Commencing the track, and the first chapter in the music video, Residente states that he feels unsettled as he watches over the Latin urban genre and compares himself to "a crocodile who creeps out of the Nile River." Residente describes Balvin's songs as hot dogs, relating them to junk food; it was previously said by the former where he metaphorically states that "everyone likes [hot dogs], but when people want to eat well they go to a restaurant, which are the ones that win the Michelin stars." Transitioning into the music video's second chapter, he continues by criticizing singers who only lip sync in live performances and the trend of adding a vast amount of songwriters for song of short duration. For the latter, Residente claims that Balvin barely contributed to any songwriting for his album Colores (2019), and that he only wrote "Amarillo". He also sees the Colombian singer as an industry plant, lyrically stating that although he is famous, he doesn't consider him a musical artist.

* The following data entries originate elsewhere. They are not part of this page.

(* ===== verification/LeMachine.v ===== *)
(** * A reference machine with both byte orders

    The contract of docs/LITTLE_ENDIAN.md as an interpreter, written from the
    contract and not from [le_core_program]: instructions are fetched at EA XOR 4 in
    little-endian mode, an aligned access moves big-endian at EA XOR (8 - n), a split
    access keeps the byte order of single bytes, exceptions copy ILE into LE. Bits of
    an instruction are numbered from its most significant one, as in the manuals.
    Only the instructions the program uses are here; any other stops the machine. *)
From S2P Require Import Prelude FpReference.

Module le_machine.

(** What the parts and the bench differ in. *)
Record part : Type := {
  splits : bool;            (* misaligned little-endian scalars are split in hardware *)
  string_trap : bool;       (* strings take the emulation trap first *)
  protected : Z -> bool     (* physical words that answer with a protection fault *)
}.

Record cpu : Type := {
  gpr : list Z; fpr : list Z; spr : gmap Z Z; cr : Z; msr : Z; pc : Z;
  reserved : bool; mem : gmap Z Z; steps : Z; exceptions : Z
}.

Definition ibits (w a b : Z) : Z := field w (31 - b) (b - a + 1).
Definition sext16 (v : Z) : Z := if v <? 0x8000 then v else v - 0x10000.
Definition word (v : Z) : Z := Z.land v 0xffffffff.

Definition little (c : cpu) : bool := Z.testbit (msr c) 0.
Definition ILE (c : cpu) : bool := Z.testbit (msr c) 16.
Definition IP (c : cpu) : bool := Z.testbit (msr c) 6.
Definition FP (c : cpu) : bool := Z.testbit (msr c) 13.
Definition r (c : cpu) (n : Z) : Z := nth (Z.to_nat n) (gpr c) 0.
Definition r0 (c : cpu) (n : Z) : Z := if n =? 0 then 0 else r c n.
Definition fr (c : cpu) (n : Z) : Z := nth (Z.to_nat n) (fpr c) 0.
Definition sp (c : cpu) (n : Z) : Z := default 0 (spr c !! n).

Definition set_r (n v : Z) (c : cpu) : cpu :=
  {| gpr := <[Z.to_nat n := word v]> (gpr c); fpr := fpr c; spr := spr c; cr := cr c; msr := msr c; pc := pc c;
     reserved := reserved c; mem := mem c; steps := steps c; exceptions := exceptions c |}.
Definition set_fr (n v : Z) (c : cpu) : cpu :=
  {| gpr := gpr c; fpr := <[Z.to_nat n := v]> (fpr c); spr := spr c; cr := cr c; msr := msr c; pc := pc c;
     reserved := reserved c; mem := mem c; steps := steps c; exceptions := exceptions c |}.
Definition set_sp (n v : Z) (c : cpu) : cpu :=
  {| gpr := gpr c; fpr := fpr c; spr := <[n := v]> (spr c); cr := cr c; msr := msr c; pc := pc c;
     reserved := reserved c; mem := mem c; steps := steps c; exceptions := exceptions c |}.
Definition set_cr0 (v : Z) (c : cpu) : cpu :=
  {| gpr := gpr c; fpr := fpr c; spr := spr c; cr := Z.lor (Z.shiftl v 28) (field (cr c) 0 28); msr := msr c; pc := pc c;
     reserved := reserved c; mem := mem c; steps := steps c; exceptions := exceptions c |}.
Definition set_mode (v a : Z) (c : cpu) : cpu :=
  {| gpr := gpr c; fpr := fpr c; spr := spr c; cr := cr c; msr := v; pc := word a;
     reserved := reserved c; mem := mem c; steps := steps c; exceptions := exceptions c |}.
Definition goto (a : Z) (c : cpu) : cpu := set_mode (msr c) a c.
Definition next (c : cpu) : cpu := goto (pc c + 4) c.
Definition reserve (b : bool) (c : cpu) : cpu :=
  {| gpr := gpr c; fpr := fpr c; spr := spr c; cr := cr c; msr := msr c; pc := pc c;
     reserved := b; mem := mem c; steps := steps c; exceptions := exceptions c |}.
Definition set_mem (x : gmap Z Z) (c : cpu) : cpu :=
  {| gpr := gpr c; fpr := fpr c; spr := spr c; cr := cr c; msr := msr c; pc := pc c;
     reserved := reserved c; mem := x; steps := steps c; exceptions := exceptions c |}.
Definition count (s e : Z) (c : cpu) : cpu :=
  {| gpr := gpr c; fpr := fpr c; spr := spr c; cr := cr c; msr := msr c; pc := pc c;
     reserved := reserved c; mem := mem c; steps := steps c + s; exceptions := exceptions c + e |}.

(** ** Memory: where the bytes of an access are, most significant first. *)
Definition aligned (ea n : Z) : bool := ea mod n =? 0.
Definition places (l : bool) (ea n : Z) : list Z :=
  if l then if aligned ea n then seqZ (Z.lxor ea (8 - n)) n
            else map (fun i => Z.lxor (ea + (n - 1 - i)) 7) (seqZ 0 n)
  else seqZ ea n.
Definition mget (x : gmap Z Z) (l : list Z) : Z := fold_left (fun v a => v * 256 + default 0 (x !! a)) l 0.
Fixpoint mput (x : gmap Z Z) (l : list Z) (v : Z) : gmap Z Z :=
  match l with [] => x | a :: l' => mput (<[a := v / 256 ^ Z.of_nat (length l') mod 256]> x) l' v end.

Definition reverse (n v : Z) : Z :=
  fold_left (fun acc i => acc * 256 + v / 256 ^ i mod 256) (seqZ 0 n) 0.

(** ** Exceptions *)
Definition SRR0 : Z := 26.
Definition SRR1 : Z := 27.
Definition DSISR : Z := 18.
Definition DAR : Z := 19.
Definition LR : Z := 8.
Definition CTR : Z := 9.

Definition trap (vector return_ : Z) (c : cpu) : cpu :=
  let saved := set_sp SRR1 (field (msr c) 0 16) (set_sp SRR0 return_ c) in
  count 0 1 (set_mode (Z.lor (Z.land (msr c) 0x10040) (if ILE c then 1 else 0))
                      (Z.lor (if IP c then 0xfff00000 else 0) vector) saved).
Definition data_trap (vector ea dsisr : Z) (c : cpu) : cpu :=
  trap vector (pc c) (set_sp DSISR dsisr (set_sp DAR ea c)).

(** DSISR[15:31] of an alignment exception (UM Table 4-13). *)
Definition dsisr_alignment (w : Z) : Z :=
  let opcode := if ibits w 0 5 =? 31
                then ibits w 29 30 * 2 ^ 15 + ibits w 25 25 * 2 ^ 14 + ibits w 21 24 * 2 ^ 10
                else ibits w 5 5 * 2 ^ 14 + ibits w 1 4 * 2 ^ 10 in
  opcode + ibits w 6 10 * 2 ^ 5 + ibits w 11 15.

Inductive kind : Type := Scalar | Float | Reserve.
Definition alignment (t : part) (c : cpu) (k : kind) (ea n : Z) : bool :=
  let split_trap := little c && negb (aligned ea n) && negb (splits t) in
  match k with
  | Reserve => negb (aligned ea 4)
  | Float => negb (aligned ea 4) || split_trap
  | Scalar => split_trap
  end.

(** An access: its exception, or [done] on the machine past the instruction. *)
Definition access (t : part) (w : Z) (k : kind) (store : bool) (ea n : Z) (done : list Z -> cpu -> cpu) (c : cpu) : option cpu :=
  let ea := word ea in
  if negb (match k with Float => FP c | _ => true end) then None
  else if alignment t c k ea n then Some (data_trap 0x600 ea (dsisr_alignment w) c)
  else let l := places (little c) ea n in
       if existsb (fun a => protected t (a / 4 * 4)) l
       then Some (data_trap 0x300 ea (if store then 0x0a000000 else 0x08000000) c)
       else Some (next (done l c)).
Definition load (t : part) (w : Z) (k : kind) (ea n : Z) (put : Z -> cpu -> cpu) (c : cpu) : option cpu :=
  access t w k false ea n (fun l c => put (mget (mem c) l) c) c.
Definition store (t : part) (w : Z) (k : kind) (ea n v : Z) (also : cpu -> cpu) (c : cpu) : option cpu :=
  access t w k true ea n (fun l c => also (set_mem (mput (mem c) l v) c)) c.

Definition to_double (v : Z) : Z := reference.bits (reference.calc_convert (reference.decode v reference.B32) 0 reference.B32 reference.B64).
Definition to_single (v : Z) : Z := reference.bits (reference.calc_convert (reference.decode v reference.B64) 0 reference.B64 reference.B32).

(** ** Instructions *)
Definition branch_taken (bo bi : Z) (c : cpu) : bool * cpu :=
  let ctr := word (sp c CTR - 1) in
  let counts := negb (Z.testbit bo 2) in
  let c := if counts then set_sp CTR ctr c else c in
  let ctr_ok := negb counts || xorb (negb (ctr =? 0)) (Z.testbit bo 1) in
  let cond_ok := Z.testbit bo 4 || eqb (Z.testbit (cr c) (31 - bi)) (Z.testbit bo 3) in
  (ctr_ok && cond_ok, c).
Definition link (w : Z) (c : cpu) : cpu := if ibits w 31 31 =? 1 then set_sp LR (word (pc c + 4)) c else c.

Definition multiple (w ea : Z) (c : cpu) : option cpu :=
  if little c then Some (data_trap 0x600 (word (ea + 4)) (dsisr_alignment w) c) else None.
Definition string_insn (t : part) (w ea : Z) (c : cpu) : option cpu :=
  if string_trap t then Some (trap 0x1600 (pc c) c)
  else if little c then Some (data_trap 0x600 (word ea) (dsisr_alignment w) c) else None.

Definition step31 (t : part) (w : Z) (c : cpu) : option cpu :=
  let d := ibits w 6 10 in
  let ea := r0 c (ibits w 11 15) + r c (ibits w 16 20) in
  let spr_n := ibits w 16 20 * 32 + ibits w 11 15 in
  match ibits w 21 30 with
  | 0 => let a := r c (ibits w 11 15) in let b := r c (ibits w 16 20) in
         Some (next (set_cr0 (if to_signed32 a <? to_signed32 b then 8 else if a =? b then 2 else 4) c))
  | 28 => Some (next (set_r (ibits w 11 15) (Z.land (r c d) (r c (ibits w 16 20))) c))
  | 86 | 598 => Some (next c)                                     (* dcbf, sync *)
  | 146 => Some (set_mode (r c d) (pc c + 4) c)                    (* mtmsr *)
  | 339 => Some (next (set_r d (sp c spr_n) c))
  | 467 => Some (next (set_sp spr_n (r c d) c))
  | 20 => load t w Reserve ea 4 (fun v c => reserve true (set_r d v c)) c
  | 150 => if reserved c then store t w Reserve ea 4 (r c d) (fun c => reserve false (set_cr0 2 c)) c
           else Some (next (set_cr0 0 c))
  | 87 => load t w Scalar ea 1 (set_r d) c
  | 790 => load t w Scalar ea 2 (fun v => set_r d (reverse 2 v)) c
  | 534 => load t w Scalar ea 4 (fun v => set_r d (reverse 4 v)) c
  | 151 => store t w Scalar ea 4 (r c d) id c
  | 918 => store t w Scalar ea 2 (reverse 2 (r c d)) id c
  | 662 => store t w Scalar ea 4 (reverse 4 (r c d)) id c
  | 983 => store t w Float ea 4 (word (fr c d)) id c
  | 533 | 661 => string_insn t w ea c
  | 597 | 725 => string_insn t w (r0 c (ibits w 11 15)) c
  | _ => None
  end.

Definition step (t : part) (c : cpu) : option cpu :=
  let c := count 1 0 c in
  let at_ := if little c then Z.lxor (pc c) 4 else pc c in
  let w := mget (mem c) (seqZ at_ 4) in
  let d := ibits w 6 10 in
  let a := ibits w 11 15 in
  let imm := sext16 (ibits w 16 31) in
  let ea := r0 c a + imm in
  match ibits w 0 5 with
  | 14 => Some (next (set_r d ea c))
  | 15 => Some (next (set_r d (r0 c a + imm * 2 ^ 16) c))
  | 24 => Some (next (set_r a (Z.lor (r c d) (ibits w 16 31)) c))
  | 16 => let '(taken, c') := branch_taken d a c in
          if taken then Some (goto ((if ibits w 30 30 =? 1 then 0 else pc c) + sext16 (ibits w 16 29 * 4)) (link w c')) else Some (next (link w c'))
  | 17 => Some (trap 0xc00 (word (pc c + 4)) c)
  | 18 => let li := ibits w 6 29 * 4 in
          let li := if li <? 2 ^ 25 then li else li - 2 ^ 26 in
          Some (goto ((if ibits w 30 30 =? 1 then 0 else pc c) + li) (link w c))
  | 19 => match ibits w 21 30 with
          | 16 => let '(taken, c') := branch_taken d a c in
                  let to_ := sp c LR / 4 * 4 in
                  if taken then Some (goto to_ (link w c')) else Some (next (link w c'))
          | 50 => Some (set_mode (Z.lor (Z.land (msr c) 0x10000) (field (sp c SRR1) 0 16)) (sp c SRR0 / 4 * 4) c)
          | 150 => Some (next c)
          | _ => None
          end
  | 31 => step31 t w c
  | 32 => load t w Scalar ea 4 (set_r d) c
  | 33 => load t w Scalar (r c a + imm) 4 (fun v c' => set_r a (r c a + imm) (set_r d v c')) c
  | 34 => load t w Scalar ea 1 (set_r d) c
  | 40 => load t w Scalar ea 2 (set_r d) c
  | 42 => load t w Scalar ea 2 (fun v => set_r d (sext16 v)) c
  | 36 => store t w Scalar ea 4 (r c d) id c
  | 37 => store t w Scalar (r c a + imm) 4 (r c d) (set_r a (r c a + imm)) c
  | 38 => store t w Scalar ea 1 (r c d) id c
  | 44 => store t w Scalar ea 2 (r c d) id c
  | 46 | 47 => multiple w ea c
  | 48 => load t w Float ea 4 (fun v => set_fr d (to_double v)) c
  | 50 => load t w Float ea 8 (set_fr d) c
  | 52 => store t w Float ea 4 (to_single (fr c d)) id c
  | 54 => store t w Float ea 8 (fr c d) id c
  | _ => None
  end.

(** Run until [stop] holds, for at most [fuel] instructions. *)
Fixpoint run (fuel : nat) (t : part) (stop : cpu -> bool) (c : cpu) : option cpu :=
  if stop c then Some c
  else match fuel with O => None | S fuel' => match step t c with Some c' => run fuel' t stop c' | None => None end end.

(** The machine out of reset: MSR[IP] set, everything else clear. *)
Definition reset (a : Z) (x : gmap Z Z) : cpu :=
  {| gpr := replicate 32 0; fpr := replicate 32 0; spr := ∅; cr := 0; msr := 0x40; pc := a;
     reserved := false; mem := x; steps := 0; exceptions := 0 |}.
End le_machine.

In the track's third part, Residente directly mentions Balvin; he criticizes the Colombian singer (whilst calling him a bobolon) for his appearances on the soundtrack for The SpongeBob Movie: Sponge on the Run and the compilation Pokémon 25: The Album, the release of the "Perra" music video which featured two black women in dog chains, and Balvin's controversial acceptance of the award for Best Afro-Latino Artist of the Year, while also referring him as the "Logan Paul of reggaeton". Throughout the chapter, he mentions other reggaeton artists who he thinks Balvin "erases from reggaeton history"; Myke Towers, Sech, ChocQuibTown, Rafa Pabön, Don Omar, Ozuna, Arcángel, and Tego Calderón are mentioned in order. Referring to Balvin's past multi-colored hair, he also says that the color brown is not seen and calls him a racist.

== Charts ==

Chart performance for "Residente: Bzrp Music Sessions, Vol. 49"
| Chart (2022) | Peak position |
|---|---|
| Argentina Hot 100 (Billboard) | 1 |
| Bolivia (Billboard) | 3 |
| Chile (Billboard) | 12 |
| Colombia (Billboard) | 6 |
| Ecuador (Billboard) | 4 |
| Global 200 (Billboard) | 20 |
| Mexico (Billboard) | 4 |
| Peru (Billboard) | 6 |
| Spain (Promusicae) | 3 |
| US Hot Latin Songs (Billboard) | 22 |

==Certifications==

Certifications for "Residente: Bzrp Music Sessions, Vol. 49"
| Region | Certification | Certified units/sales |
| Spain (Promusicae) | Gold | 30,000^{‡} |
^{‡} Sales+streaming figures based on certification alone.